*What you have to do:* All lines of the material below that include the string "pose" are to be copied.

*Data excerpts:*
(** ** When a cutover command may be committed *)

(** What each authority-moving command needs to have been seen.  A sealed
    position is read after a sealable observation and a complete drain of the
    fenced sessions, in that order. *)
Definition authorised (rq : Request) (srv : Server) (h : hist) (cmd : ClusterCommand) : Prop :=
  match cmd with
  | CutoverArmed target local =>
      local = srv_cluster_id srv ∧ target ≠ local ∧ target ≠ [] ∧
      saw h ReadState (λ s, holds_authority srv s = true)
  | CutoverSealing roles =>
      roles ≠ [] ∧ saw h ReadState (λ s, phase (cutover s) = Armed) ∧
      ∃ accepted, saw h (CoversRoles roles accepted) (λ r, is_ok r = true)
  | CutoverSeal final_lsn =>
      ∃ roles h0 t1 t2 t3 h4 o,
        roles ≠ [] ∧ h = h0 ++ t1 ++ t2 ++ t3 ++ h4 ∧
        runs (observe roles (srv_cluster_id srv)) t1 (Ok o) ∧ sealable o = true ∧
        runs (drain_fenced_sessions roles) t2 (Ok tt) ∧
        runs (sealed_position roles) t3 (Ok final_lsn)
  | CutoverDrainObserved =>
      ∃ sealed raw line confirmed,
        saw h ReadState (λ s, sealed_final_lsn (cutover s) = Some sealed) ∧
        saw h (ExecuteSql DonorRetentionSql) (λ r, r = Ok raw) ∧
        parse_donor_retention_line raw = Some line ∧
        min_confirmed_flush_lsn line = Some confirmed ∧ sealed ≤ confirmed
  | CutoverTransfer target pg_addr _ =>
      target ≠ srv_cluster_id srv ∧ target ≠ [] ∧ is_Some (parse_socket_addr pg_addr)
  | CutoverAbortUnseal local => local = srv_cluster_id srv
  | CutoverAuthorityReceived e from local =>
      local = srv_cluster_id srv ∧ from ≠ local ∧
      ∃ body, rq = ReceiveAuthority body ∧ req_epoch body = e ∧ from_cluster_id body = from ∧
        saw h (EnsureReverse (reverse_publication body) (reverse_slot body)) (λ r, is_ok r = true) ∧
        (∃ raw vs, saw h (ExecuteSql SequenceValuesSql) (λ r, r = Ok raw) ∧
           parse_sequence_lines (filter (λ l, l ≠ []) (trim <$> lines raw)) = Some vs ∧
           sequence_gaps vs (donor_sequences body) = []) ∧
        ((accept_unverified_provenance body = true ∧ donor_mgmt_addrs body = []) ∨
         (accept_unverified_provenance body = false ∧
          ∃ h0 t answers h1, h = h0 ++ t ++ h1 ∧
            runs (poll_round srv body (donor_mgmt_addrs body)) t answers ∧
            donor_quorum_confirms (claim <$> answers) (length (donor_mgmt_addrs body)) = true ∧
            existsb (list_too_short (Z.of_nat (length (donor_mgmt_addrs body)))) answers = false))
  | _ => False
  end.
(** Leadership is given up only by a leader that cannot serve, and not in a
    storm: in any run of passes on a clock that does not go back, a pass that
    yields leads, sees no primary, ends an unbroken tenure of at least
    [LEADER_WITHOUT_PRIMARY_YIELD_MS], and comes at least
    [LEADER_YIELD_COOLDOWN_MS] after every earlier yield. *)
Lemma yields_only_from_a_long_unserving_tenure h o t :
  nondecreasing (h ++ [(o, t)]) →
  (Watchdog.observe (watch Watchdog.watchdog_default h) o t).2 = Watchdog.Yield →
  Watchdog.is_raft_leader o = true ∧ Watchdog.pg_primary o ≠ Some true ∧
  (∃ pre p mid, h ++ [(o, t)] = pre ++ p :: mid ∧ Forall leading (p :: mid) ∧
     Watchdog.LEADER_WITHOUT_PRIMARY_YIELD_MS * ms ≤ t - p.2) ∧
  ∀ y, y ∈ yields Watchdog.watchdog_default h → Watchdog.LEADER_YIELD_COOLDOWN_MS * ms ≤ t - y.
Proof.
  intros Hmono Hy.
  pose proof (watch_leader_since (h ++ [(o, t)])) as Hsince. rewrite watch_snoc in Hsince.
  pose proof (watch_last_yield h) as Hlast.
  unfold Watchdog.observe in *. destruct (Watchdog.is_raft_leader o) eqn:Eo; simpl in *; [|done].
  rewrite Eo in Hsince. cbn in Hsince. unfold Watchdog.wedge_verdict in Hy.
  destruct (decide (Watchdog.pg_primary o = Some true)) as [Hp|Hp];
    [rewrite bool_decide_eq_true_2 in Hy by done; done|
     rewrite (bool_decide_eq_false_2 (Watchdog.pg_primary o = Some true)) in Hy by done].
  destruct (Z.ltb_spec (saturating_duration_since t (default t (Watchdog.leader_since
    (watch Watchdog.watchdog_default h)))) (Watchdog.LEADER_WITHOUT_PRIMARY_YIELD_MS * ms))
    as [|Hlong]; [done|].
  split; [done|]. split; [done|]. split.
  - destruct (Hsince _ eq_refl) as (pre & p & mid & E & Ep & HF). exists pre, p, mid.
    split_and!; [done|done|]. rewrite <-Ep in Hlong. unfold saturating_duration_since in Hlong.
    unfold Watchdog.LEADER_WITHOUT_PRIMARY_YIELD_MS, ms in *. lia.
  - intros y Hin.
    assert (StronglySorted Z.le (yields Watchdog.watchdog_default h)) as Hsorted.
    { apply yields_sorted. unfold nondecreasing in *. rewrite fmap_app in Hmono.
      by apply StronglySorted_app in Hmono as (_ & ? & _). }
    rewrite Hlast in Hy.
    destruct (yields Watchdog.watchdog_default h) as [|l ys _] using rev_ind; [by inversion Hin|].
    rewrite last_snoc in Hy. simpl in Hy.
    destruct (Z.ltb_spec (saturating_duration_since t l) (Watchdog.LEADER_YIELD_COOLDOWN_MS * ms))
      as [|Hcool]; [done|].
    assert (y ≤ l).
    { apply StronglySorted_app in Hsorted as (Hall & _). apply elem_of_app in Hin as [Hin|Hin].
      - apply Hall; [done|by left].
      - apply list_elem_of_singleton in Hin as ->. lia. }
    unfold saturating_duration_since, Watchdog.LEADER_YIELD_COOLDOWN_MS, ms in *. lia.
Qed.

Definition wedged : Watchdog.LeadershipObservation := Watchdog.LeadershipObservation_ true None.

Lemma yields_only_from_a_long_unserving_tenure_witness :
  (Watchdog.observe (watch Watchdog.watchdog_default [(wedged, 5 * secs)]) wedged (70 * secs)).2
    = Watchdog.Yield ∧
  Watchdog.pg_primary wedged ≠ Some true.
Proof.
  assert ((Watchdog.observe (watch Watchdog.watchdog_default [(wedged, 5 * secs)]) wedged
    (70 * secs)).2 = Watchdog.Yield) as Hy by reflexivity.
  split; [exact Hy|].
  apply (yields_only_from_a_long_unserving_tenure [(wedged, 5 * secs)] wedged (70 * secs));
    [|exact Hy].
  repeat constructor; vm_compute; congruence.
Defined.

*Answer to this task:*
  pose proof (watch_leader_since (h ++ [(o, t)])) as Hsince. rewrite watch_snoc in Hsince.
  pose proof (watch_last_yield h) as Hlast.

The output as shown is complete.